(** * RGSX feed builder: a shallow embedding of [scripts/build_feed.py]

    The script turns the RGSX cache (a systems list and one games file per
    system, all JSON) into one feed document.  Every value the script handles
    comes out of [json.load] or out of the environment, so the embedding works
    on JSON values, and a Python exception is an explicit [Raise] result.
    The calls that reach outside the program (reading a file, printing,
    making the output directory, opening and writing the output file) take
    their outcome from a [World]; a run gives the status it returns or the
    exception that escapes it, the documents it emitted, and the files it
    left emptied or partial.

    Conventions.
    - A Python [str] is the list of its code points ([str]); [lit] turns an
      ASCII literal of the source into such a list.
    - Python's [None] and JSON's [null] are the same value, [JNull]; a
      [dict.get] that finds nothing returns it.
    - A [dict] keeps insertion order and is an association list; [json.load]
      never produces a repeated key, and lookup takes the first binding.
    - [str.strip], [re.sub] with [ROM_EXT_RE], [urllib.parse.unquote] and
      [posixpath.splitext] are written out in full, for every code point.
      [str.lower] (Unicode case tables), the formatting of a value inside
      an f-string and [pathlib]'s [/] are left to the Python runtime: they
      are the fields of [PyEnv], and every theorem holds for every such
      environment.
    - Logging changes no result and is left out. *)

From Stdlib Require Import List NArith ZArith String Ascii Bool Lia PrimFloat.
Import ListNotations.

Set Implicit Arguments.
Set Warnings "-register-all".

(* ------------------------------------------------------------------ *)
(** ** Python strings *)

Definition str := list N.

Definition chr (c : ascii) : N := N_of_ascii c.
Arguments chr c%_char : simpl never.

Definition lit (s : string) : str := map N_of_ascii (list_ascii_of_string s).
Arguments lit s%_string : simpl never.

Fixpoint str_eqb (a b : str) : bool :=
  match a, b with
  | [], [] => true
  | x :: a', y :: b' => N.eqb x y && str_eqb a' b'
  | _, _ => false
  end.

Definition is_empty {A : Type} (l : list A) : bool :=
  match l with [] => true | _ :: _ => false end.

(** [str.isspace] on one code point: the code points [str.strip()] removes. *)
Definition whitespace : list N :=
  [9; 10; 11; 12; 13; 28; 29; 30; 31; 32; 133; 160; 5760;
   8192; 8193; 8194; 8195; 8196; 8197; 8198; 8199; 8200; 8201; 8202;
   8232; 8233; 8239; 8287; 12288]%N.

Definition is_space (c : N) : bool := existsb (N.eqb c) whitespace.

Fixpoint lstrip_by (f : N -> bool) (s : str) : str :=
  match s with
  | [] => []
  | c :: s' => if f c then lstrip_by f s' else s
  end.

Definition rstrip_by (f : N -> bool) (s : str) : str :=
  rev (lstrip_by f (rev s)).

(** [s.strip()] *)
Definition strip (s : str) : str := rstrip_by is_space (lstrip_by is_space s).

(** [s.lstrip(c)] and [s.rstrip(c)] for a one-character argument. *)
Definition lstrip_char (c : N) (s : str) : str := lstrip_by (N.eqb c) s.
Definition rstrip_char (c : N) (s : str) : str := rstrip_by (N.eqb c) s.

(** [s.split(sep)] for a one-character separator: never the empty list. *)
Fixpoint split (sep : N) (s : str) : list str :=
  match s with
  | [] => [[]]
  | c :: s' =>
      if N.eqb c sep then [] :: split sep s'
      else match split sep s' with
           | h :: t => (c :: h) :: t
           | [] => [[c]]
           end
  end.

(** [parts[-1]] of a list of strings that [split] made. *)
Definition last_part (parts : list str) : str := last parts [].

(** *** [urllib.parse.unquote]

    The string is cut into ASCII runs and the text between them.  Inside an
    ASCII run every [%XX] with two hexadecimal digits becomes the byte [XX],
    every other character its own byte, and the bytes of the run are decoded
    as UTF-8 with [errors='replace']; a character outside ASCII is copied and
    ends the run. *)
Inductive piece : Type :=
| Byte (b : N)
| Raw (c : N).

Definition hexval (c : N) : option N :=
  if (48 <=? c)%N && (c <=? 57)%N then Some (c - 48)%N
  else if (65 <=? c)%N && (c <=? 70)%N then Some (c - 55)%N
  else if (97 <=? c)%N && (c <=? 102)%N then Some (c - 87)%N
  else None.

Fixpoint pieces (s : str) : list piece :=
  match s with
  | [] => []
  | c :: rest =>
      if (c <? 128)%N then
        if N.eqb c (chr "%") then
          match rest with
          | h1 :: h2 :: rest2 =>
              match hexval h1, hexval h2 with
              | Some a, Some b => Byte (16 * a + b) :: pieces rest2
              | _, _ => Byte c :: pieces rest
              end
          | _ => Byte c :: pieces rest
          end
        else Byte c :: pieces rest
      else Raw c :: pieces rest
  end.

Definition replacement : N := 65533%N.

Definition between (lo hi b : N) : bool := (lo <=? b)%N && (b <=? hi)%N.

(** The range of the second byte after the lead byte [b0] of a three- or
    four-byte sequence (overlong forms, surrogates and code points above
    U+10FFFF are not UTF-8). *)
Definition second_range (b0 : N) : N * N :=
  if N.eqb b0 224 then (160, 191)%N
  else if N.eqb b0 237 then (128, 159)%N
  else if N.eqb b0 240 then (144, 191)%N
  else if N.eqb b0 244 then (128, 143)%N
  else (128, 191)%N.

> **WHAT THE TASK ASKS**
What is the number of lines in the listing that contain the string "left"? Give it alone.

> **YOUR RESPONSE**
3